Have some fun with the consistency of the ice pops. If you like a smooth pop, blend and pour your ingredients directly into the molds. You can also opt to make your pops with chunks of fruit, chopped herbs or coconut flakes for an interesting eating experience. If you’re looking for adult pops, top your mold with 1 tablespoon of your favorite alcohol like vodka, tequila or rum. Don’t overdo it, though; too much alcohol can affect the consistency of the ice pop since alcohol remains a liquid when frozen.

5. Get inspired.

When it comes to ice pops, besides watching added sugar, there are no limitations on what you can create. Play with the flavors and healthy ingredients you love until you get the right one for your palate. Here are five healthy recipes for you to try:

Watermelon Pomegranate Pops
Using two ingredients, you’ll get these gorgeous-hued pops that each contain 15-percent of the recommended amount of vitamin C. (Recipe from Liz Weiss, a registered dietitian at Liz’s Healthy Table.)

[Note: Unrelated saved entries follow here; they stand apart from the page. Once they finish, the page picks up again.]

Lemma readCountLong_short_dead_interval_one_request :
  ∃ new : list Exchange,
    exchanges
      (readCountLong (windowServer twoRecentWindows 100) client 20 "m" None
         {| TimeIntervalCountingSettings.interval := 10;
            TimeIntervalCountingSettings.deadInterval := 9 |} emptyState).2
    = exchanges emptyState ++ new
    ∧ (length new ≤ 1)%nat
    ∧ (∀ total,
         (readCountLong (windowServer twoRecentWindows 100) client 20 "m" None
            {| TimeIntervalCountingSettings.interval := 10;
               TimeIntervalCountingSettings.deadInterval := 9 |}
            emptyState).1
         = Returned total →
         total = match new with
                 | [] => 0
                 | ex :: _ => windowCount ex.2
                 end)
    ∧ (9 < 0 →
       new = []
       ∧ (readCountLong (windowServer twoRecentWindows 100) client 20 "m" None
            {| TimeIntervalCountingSettings.interval := 10;
               TimeIntervalCountingSettings.deadInterval := 9 |}
            emptyState).1
         = Returned 0).
Proof.
  apply (readCountLong_short_dead_interval
           (windowServer twoRecentWindows 100) client 20 "m" None
           {| TimeIntervalCountingSettings.interval := 10;
              TimeIntervalCountingSettings.deadInterval := 9 |} emptyState);
    cbn; lia.
Defined.

(** X13. One failing window aborts the whole scan: when [readCountLong]
    (with [interval > 1]) throws, every exchange before the last one had
    delivered a count, the last one is the one that failed, its error is
    the one thrown, no further request was made and the counts gathered so
    far are lost; when it returns, every exchange has delivered a count. *)
Theorem readCountLong_aborts_on_failure world this (fuel : nat)
    (metricName : string) (tags : option KairosMultiTags) settings
    (st : State) :
  1 < TimeIntervalCountingSettings.interval settings →
  ∃ new : list Exchange,
    exchanges (readCountLong world this fuel metricName tags settings st).2
    = exchanges st ++ new
    ∧ (∀ e,
         (readCountLong world this fuel metricName tags settings st).1
         = Threw e →
         ∃ init last,
           new = init ++ [last]
           ∧ Forall (λ ex : Exchange, ∃ c, derived ex.2 = Returned c) init
           ∧ derived last.2 = Threw e)
    ∧ (∀ total,
         (readCountLong world this fuel metricName tags settings st).1
         = Returned total →
         Forall (λ ex : Exchange, ∃ c, derived ex.2 = Returned c) new).
Proof.
  intros Hint. rewrite readCountLong_run by done.
  pose proof (prepared_request st metricName tags) as Hr.
  destruct (loop_outcomes world this (length (requestHeap st)) settings fuel
              (getTime world) (getTime world) 0
              (prepared st metricName tags) _ Hr)
    as (new & Hex & Hout).
  exists new. split; [exact Hex|]. split.
  - intros e He. by rewrite He in Hout.
  - intros total Htotal. by rewrite Htotal in Hout.
Qed.
Lemma Base_render_snoc (segs : list string) (x : string) :
  plainElem x = true -> Filepath.Base (render (segs ++ [x])) = x.
Proof.
  intros Hx. destruct (plainElem_inv x Hx) as (Hne & _ & _ & Hsep).
  unfold Filepath.Base. rewrite render_snoc.
  set (pre := match segs with [] => EmptyString | _ => render segs end).
  assert (Hnonempty : String.eqb (pre +:+ String "/" x) EmptyString = false)
    by (apply append_nonempty_r; discriminate).
  rewrite Hnonempty.
  replace (pre +:+ String "/" x) with ((pre +:+ "/") +:+ x)
    by (rewrite append_assoc; reflexivity).
  rewrite (trimRightSep_app _ x Hne Hsep), append_assoc, sep_append.
  rewrite (afterLastSep_app_sep pre x Hsep).
  apply String.eqb_neq in Hne. rewrite Hne. reflexivity.
Qed.

End JoinDirBase.

(** ** More facts about prefixes *)

Section MorePrefixFacts.
Import GoStrings OS Debug Restic Hostinger.

Lemma append_length (a b : string) :
  String.length (a +:+ b) = (String.length a + String.length b)%nat.
Proof.
  induction a as [|c a IH]; [reflexivity|].
  rewrite append_cons. simpl. rewrite IH. reflexivity.
Qed.

Lemma HasPrefix_length (s p : string) :
  HasPrefix s p = true -> (String.length p <= String.length s)%nat.
Proof.
  intros H. apply HasPrefix_app_inv in H as [r ->].
  rewrite append_length. lia.
Qed.

(** Two prefixes of one string: one of them is a prefix of the other. *)
Lemma prefixes_comparable (s p q : string) :
  HasPrefix s p = true -> HasPrefix s q = true ->
  HasPrefix p q = true \/ HasPrefix q p = true.
Proof.
  revert p q. induction s as [|a s IH]; intros p q Hp Hq.
  - destruct p; [|discriminate Hp]. right. apply HasPrefix_nil.
  - destruct p as [|b p]; [right; apply HasPrefix_nil|].
    destruct q as [|c q]; [left; apply HasPrefix_nil|].
    apply HasPrefix_cons in Hp as [<- Hp].
    apply HasPrefix_cons in Hq as [<- Hq].
    destruct (IH p q Hp Hq) as [H|H]; [left|right];
      apply HasPrefix_cons; auto.
Qed.
(** * pluto_source_c: the ring buffer between the PlutoSDR callback and work()

    A shallow embedding of [lib/pluto/pluto_source_c.cc]: the constructor's
    buffer configuration, the driver callback that fills the ring of raw
    blocks, and the [work] call that drains it through the 16-bit to float
    converter.  Machine integers are [Z] with the wrap-around of their C type
    written out, raw memory is a list of bytes, [float] is IEEE binary32
    (precision 24, emax 128) over [SpecFloat]. *)

From Stdlib Require Import ZArith QArith Lia List SpecFloat.
From Stdlib Require Import Strings.Byte.
From stdpp Require Import base option list gmap strings pretty.

Open Scope Z_scope.

(** ** Machine integers *)

Module CInt.

(** [unsigned int]: arithmetic modulo 2^32. *)
Definition uint32 (z : Z) : Z := z mod 2 ^ 32.

(** [int]: conversion to the two's complement 32-bit range; signed
    arithmetic that leaves the range is taken to wrap. *)
Definition int32 (z : Z) : Z := (z + 2 ^ 31) mod 2 ^ 32 - 2 ^ 31.

(** [short]: the 16-bit two's complement reading of a 16-bit pattern. *)
Definition int16 (z : Z) : Z := (z + 2 ^ 15) mod 2 ^ 16 - 2 ^ 15.

Definition in_uint32 (z : Z) : Prop := 0 <= z < 2 ^ 32.
Definition in_int32 (z : Z) : Prop := - 2 ^ 31 <= z < 2 ^ 31.

End CInt.
Export CInt.

(** ** IEEE binary32 *)

Module Float32.

Definition prec : Z := 24.
Definition emax : Z := 128.

Definition float32 : Type := spec_float.

(** Conversion of an integer to [float] (round to nearest even). *)
Definition of_Z (z : Z) : float32 := binary_normalize prec emax z 0 false.

Definition div : float32 -> float32 -> float32 := SFdiv prec emax.
Definition sub : float32 -> float32 -> float32 := SFsub prec emax.

(** The literal [127.4f]: bit pattern 0x42FECCCD. *)
Definition lit_127_4 : float32 := S754_finite false 16698573 (-17).

(** The rational number a finite float denotes. *)
Definition value (x : float32) : option Q :=
  match x with
  | S754_zero _ => Some 0%Q
  | S754_finite s m e =>
      Some (inject_Z (cond_Zopp s (Zpos m)) * Qpower 2 e)%Q
  | S754_infinity _ | S754_nan => None
  end.

(** [denotes x q]: [x] is finite and its value is the rational [q]. *)
Definition denotes (x : float32) (q : Q) : Prop :=
  exists v, value x = Some v /\ (v == q)%Q.

Definition denotesb (x : float32) (q : Q) : bool :=
  match value x with
  | Some v => Qeq_bool v q
  | None => false
  end.

End Float32.
Export Float32(float32).

(** [gr_complex] is [std::complex<float>]: real part, then imaginary part. *)
Definition gr_complex : Type := float32 * float32.

(** ** Raw memory: reading 16-bit samples *)

Definition byte_to_Z (b : byte) : Z := Z.of_N (Byte.to_N b).

(** The [short] stored in two consecutive bytes (little-endian host). *)
Definition short_of_bytes (lo hi : byte) : Z :=
  int16 (byte_to_Z lo + 256 * byte_to_Z hi).

(** [((short * )mem)[i]]; reading past the end of the block is undefined. *)
Definition read_short (mem : list byte) (i : nat) : option Z :=
  lo ← mem !! (2 * i)%nat;
  hi ← mem !! (2 * i + 1)%nat;
  Some (short_of_bytes lo hi).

One-Ingredient Grape Popsicles
Use your favorite black, red or green grapes and toss them in the blender. It’s that easy to make a healthy pop. (Recipe from Lindsey Janeiro, a registered dietitian at Nutrition to Fit.)

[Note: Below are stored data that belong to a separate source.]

Lemma binning_block_means_run (b : Z) force s h w :
  Forall (is_frame h w) (data (dict_image s)) ->
  Forall (is_frame h w) (data (dict_ob s)) ->
  data (dict_image s) <> [] -> data (dict_ob s) <> [] ->
  (1 <= b)%Z -> (b <= Z.of_nat h)%Z -> (b <= Z.of_nat w)%Z ->
  runs force (flag_bin (exec_process_status s)) ->
  let R := binned (Z.to_nat b) (Z.to_nat (Z.of_nat h / b))
             (Z.to_nat (Z.of_nat w / b)) in
  exists new_sample new_ob,
    binning (BinInt b) force s =
    (Return PyNone,
     set_role Ob (with_data new_ob (dict_ob s))
       (set_role Sample (with_data new_sample (dict_image s))
          (with_status (set_flag_bin (exec_process_status s)) s))) /\
    Forall2 R (data (dict_image s)) new_sample /\
    Forall2 R (data (dict_ob s)) new_ob.
Proof.
  intros Hfs Hfo Hs Ho Hb Hbh Hbw Hrun R. unfold runs in Hrun.
  set (s1 := with_status (set_flag_bin (exec_process_status s)) s).
  destruct (binning_data_blocks b Sample s1 h w Hfs Hs Hb Hbh Hbw)
    as (ns & Es & Fs).
  set (s2 := set_role Sample (with_data ns (get_role Sample s1)) s1) in Es.
  destruct (binning_data_blocks b Ob s2 h w Hfo Ho Hb Hbh Hbw)
    as (no & Eo & Fo).
  exists ns, no. split; [| split; assumption].
  unfold binning. rewrite bind_outcome. unfold np_isnan, ret at 1.
  rewrite bind_outcome. unfold np_int, lift_opt, ret at 1.
  rewrite bind_outcome. unfold get at 1. rewrite Hrun.
  rewrite bind_outcome. unfold modify at 1. fold s1.
  rewrite (is_empty_false Hs), (is_empty_false Ho).
  rewrite bind_outcome, Es, bind_outcome, Eo. reflexivity.
Qed.

(** X10: a [binning] by an integer [b] with [1 <= b <= h, w] that runs on
    non-empty stacks of [h x w] frames returns and replaces every sample
    and ob frame, in order, by its [(h/b) x (w/b)] frame of block means:
    the value at [(i, k)] is the mean over the [b] rows of the block of
    the mean of each row, rows and columns beyond the last complete
    block being dropped. *)
Theorem binning_takes_block_means (b : Z) force s h w :
  Forall (is_frame h w) (data (dict_image s)) ->
  Forall (is_frame h w) (data (dict_ob s)) ->
  data (dict_image s) <> [] -> data (dict_ob s) <> [] ->
  (1 <= b)%Z -> (b <= Z.of_nat h)%Z -> (b <= Z.of_nat w)%Z ->
  runs force (flag_bin (exec_process_status s)) ->
  let s' := snd (binning (BinInt b) force s) in
  let R := binned (Z.to_nat b) (Z.to_nat (Z.of_nat h / b))
             (Z.to_nat (Z.of_nat w / b)) in
  fst (binning (BinInt b) force s) = Return PyNone /\
  Forall2 R (data (dict_image s)) (data (dict_image s')) /\
  Forall2 R (data (dict_ob s)) (data (dict_ob s')).
Proof.
  intros Hfs Hfo Hs Ho Hb Hbh Hbw Hrun s' R. subst s'.
  destruct (binning_block_means_run b force s h w Hfs Hfo Hs Ho Hb Hbh Hbw Hrun)
    as (ns & no & E & Fs & Fo).
  rewrite E. cbn [fst snd]. split; [reflexivity |].
  split; [exact Fs | exact Fo].
Qed.

(** The statement above on 2x2 frames binned by 2. *)
Lemma binning_takes_block_means_witness :
  fst (binning (BinInt 2) false Demo.square_pair) = Return PyNone.
Proof.
  assert (fr : is_frame 2 2 (A2 [[Fin 1; Fin 2]; [Fin 3; Fin 4]])).
  { exists [[Fin 1; Fin 2]; [Fin 3; Fin 4]]. split; [reflexivity |].
    split; [reflexivity | repeat constructor]. }
  refine (proj1 (binning_takes_block_means 2%Z false Demo.square_pair 2 2
                   (Forall_cons _ fr (Forall_nil _))
                   (Forall_cons _ fr (Forall_nil _)) _ _ _ _ _ eq_refl)).
  - discriminate.
  - discriminate.
  - lia.
  - simpl; lia.
  - simpl; lia.
Defined.

(* ================================================================== *)
(** * Dark-field correction with a single dark-field frame *)
(* ================================================================== *)















(* ================================================================== *)
(** * Loading a folder *)
(* ================================================================== *)

Lemma supported_decodes fs file :
  supported_extension file = true -> decodes_to fs file (decoded fs file).
Proof.
  unfold supported_extension, decodes_to, decoded. intro H.
  destruct (endswith (lower file) ".fits"); [left; auto |].
  destruct (endswith_any (lower file) [".tiff"; ".tif"]);
    [right; left; auto |].
  right; right. simpl in H. auto.
Qed.

Lemma load_file_same_shape fs file t s h w :
  is_file fs file = true -> supported_extension file = true ->
  List.length (decoded fs file) = h ->
  List.length (hd [] (decoded fs file)) = w ->
  shape_unset_or h w (get_role t s) ->
  let s' := snd (load_file fs file t s) in
  fst (load_file fs file t s) = Return tt /\
  data (get_role t s') = (data (get_role t s) ++ [A2 (decoded fs file)])%list /\
  file_name (get_role t s') = (file_name (get_role t s) ++ [file])%list /\
  shape (get_role t s') = {| width := Some w; height := Some h |} /\
  (forall t', t' <> t -> get_role t' s' = get_role t' s) /\
  exec_process_status s' = exec_process_status s.
Proof.
  intros Hf Hx Hh Hw Hsh s'. subst s'.
  rewrite (load_file_decoded fs file t s _ Hf (supported_decodes fs file Hx)).
  rewrite save_or_check_shape_frame.
  assert (E : shape (get_role t (appended t (A2 (decoded fs file)) file s))
              = shape (get_role t s)) by (destruct t; reflexivity).
  rewrite E, Hh, Hw.
  destruct Hsh as [Hn | Hs].
  - rewrite Hn. cbn [fst snd].
    repeat split; try (destruct t; reflexivity).
    intros t' Ht. destruct t, t'; try congruence; reflexivity.
  - rewrite Hs. cbn [height width]. rewrite !Nat.eqb_refl. cbn [negb orb fst snd].
    repeat split; try (destruct t; reflexivity).
    + rewrite E. exact Hs.
    + intros t' Ht. destruct t, t'; try congruence; reflexivity.
Qed.

Lemma load_folder_run fs folder t h w images :
  (forall i, In i images ->
     is_file fs (path_join folder i) = true /\
     supported_extension (path_join folder i) = true /\
     List.length (decoded fs (path_join folder i)) = h /\
     List.length (hd [] (decoded fs (path_join folder i))) = w) ->
  forall s,
    shape_unset_or h w (get_role t s) ->
    let c := for_each images
               (fun _image => load_file fs (path_join folder _image) t) in
    fst (c s) = Return tt /\
    data (get_role t (snd (c s)))
    = (data (get_role t s)
       ++ map (fun i => A2 (decoded fs (path_join folder i))) images)%list /\
    file_name (get_role t (snd (c s)))
    = (file_name (get_role t s) ++ map (path_join folder) images)%list /\
    shape_unset_or h w (get_role t (snd (c s))) /\
    (images <> [] ->
     shape (get_role t (snd (c s)))
     = {| width := Some w; height := Some h |}) /\
    (forall t', t' <> t -> get_role t' (snd (c s)) = get_role t' s) /\
    exec_process_status (snd (c s)) = exec_process_status s.
Proof.
  induction images as [| i images IH]; intros Hall s Hsh c; subst c.
  - cbn [for_each map]. unfold ret. cbn [fst snd]. rewrite !app_nil_r.
    repeat split; try assumption; congruence.
  - destruct (Hall i (or_introl eq_refl)) as (Hf & Hx & Hh & Hw).
    destruct (load_file_same_shape fs (path_join folder i) t s h w
                Hf Hx Hh Hw Hsh) as (R1 & D1 & N1 & S1 & O1 & P1).
    cbn [for_each map]. rewrite bind_outcome.
    destruct (load_file fs (path_join folder i) t s) as [o1 s1] eqn:E1.
    cbn [fst snd] in *. subst o1.
    destruct (IH (fun j Hj => Hall j (or_intror Hj)) s1 (or_intror S1))
      as (R2 & D2 & N2 & S2 & S2' & O2 & P2).
    split; [exact R2 |].
    split; [rewrite D2, D1, <- app_assoc; reflexivity |].
    split; [rewrite N2, N1, <- app_assoc; reflexivity |].
    split; [exact S2 |].
    split.
    + intros _. destruct images as [| j images'].
      * cbn [for_each]. unfold ret. cbn [snd]. exact S1.
      * apply S2'. discriminate.
    + split.
      * intros t' Ht. rewrite (O2 t' Ht). apply (O1 t' Ht).
      * rewrite P2. exact P1.
Qed.

(** X13: [load] of a folder reads its images in the order the listing
    gives them.  On an instance no stage has run on, with no single file
    named, a non-empty folder name, and every listed image (joined to the
    folder name) an existing file with a supported extension that decodes
    to a frame of [h] rows and [w] columns, where the role has no shape
    yet or the shape [h x w]: the call returns, the decoded frames and
    the joined paths are appended to the role in listing order, the other
    roles and the flags stay as they are. *)
Theorem load_reads_folder_in_order fs folder t s h w :
  any_stage_run s = false -> folder <> ""%string ->
  (forall i, In i (get_sorted_list_images fs folder) ->
     is_file fs (path_join folder i) = true /\
     supported_extension (path_join folder i) = true /\
     List.length (decoded fs (path_join folder i)) = h /\
     List.length (hd [] (decoded fs (path_join folder i))) = w) ->
  shape_unset_or h w (get_role t s) ->
  let images := get_sorted_list_images fs folder in
  let s' := snd (load fs "" folder t s) in
  fst (load fs "" folder t s) = Return tt /\
  data (get_role t s')
  = (data (get_role t s)
     ++ map (fun i => A2 (decoded fs (path_join folder i))) images)%list /\
  file_name (get_role t s')
  = (file_name (get_role t s) ++ map (path_join folder) images)%list /\
  (images <> [] ->
   shape (get_role t s') = {| width := Some w; height := Some h |}) /\
  (forall t', t' <> t -> get_role t' s' = get_role t' s) /\
  exec_process_status s' = exec_process_status s.
Proof.
  intros Hrun Hfolder Hall Hsh images s'. subst s' images.
  assert (Hne : String.eqb folder "" = false)
    by (apply String.eqb_neq; exact Hfolder).
  assert (E : load fs "" folder t s
              = for_each (get_sorted_list_images fs folder)
                  (fun _image => load_file fs (path_join folder _image) t) s).
  { unfold load. rewrite bind_outcome. unfold get at 1.
    unfold any_stage_run in Hrun. rewrite Hrun.
    rewrite bind_outcome. cbn [String.eqb negb when]. unfold ret at 1.
    rewrite Hne. reflexivity. }
  rewrite E.
  destruct (load_folder_run fs folder t h w _ Hall s Hsh)
    as (R & D & N & _ & S & O & P).
  repeat split; assumption.
Qed.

Pineapple Coconut Ice Pops
Besides being delicious, these pops pack a powerful nutrition punch. Thanks to the coconut, each pop is an excellent source of fiber and antioxidant vitamins C and E. They also contain a small amount of minerals including iron, selenium, calcium, magnesium and phosphorous. (Recipe from Tracee Yablon Brenner, a registered dietitian at Triad to Wellness.)

Mango Chile Limon Paletas
These mango-licious pops are combined with chile powder for a nice kick. In this recipe, a touch of honey is used to help balance the chile flavor. Both the chile and mango also provide a boatload of vitamins, minerals and phytonutrients. (Recipe from Christy Wilson, a registered dietitian at Christy Wilson Nutrition.)

Strawberry-Kiwi Popsicles
To make these pops, you first blend the strawberries and then add chunks of kiwi to get a variation in mouthfeel. You’ll also get a healthy dose of vitamin C in every bite. (Recipe from Brittany Poulson, a registered dietitian of Your Choice Nutrition.)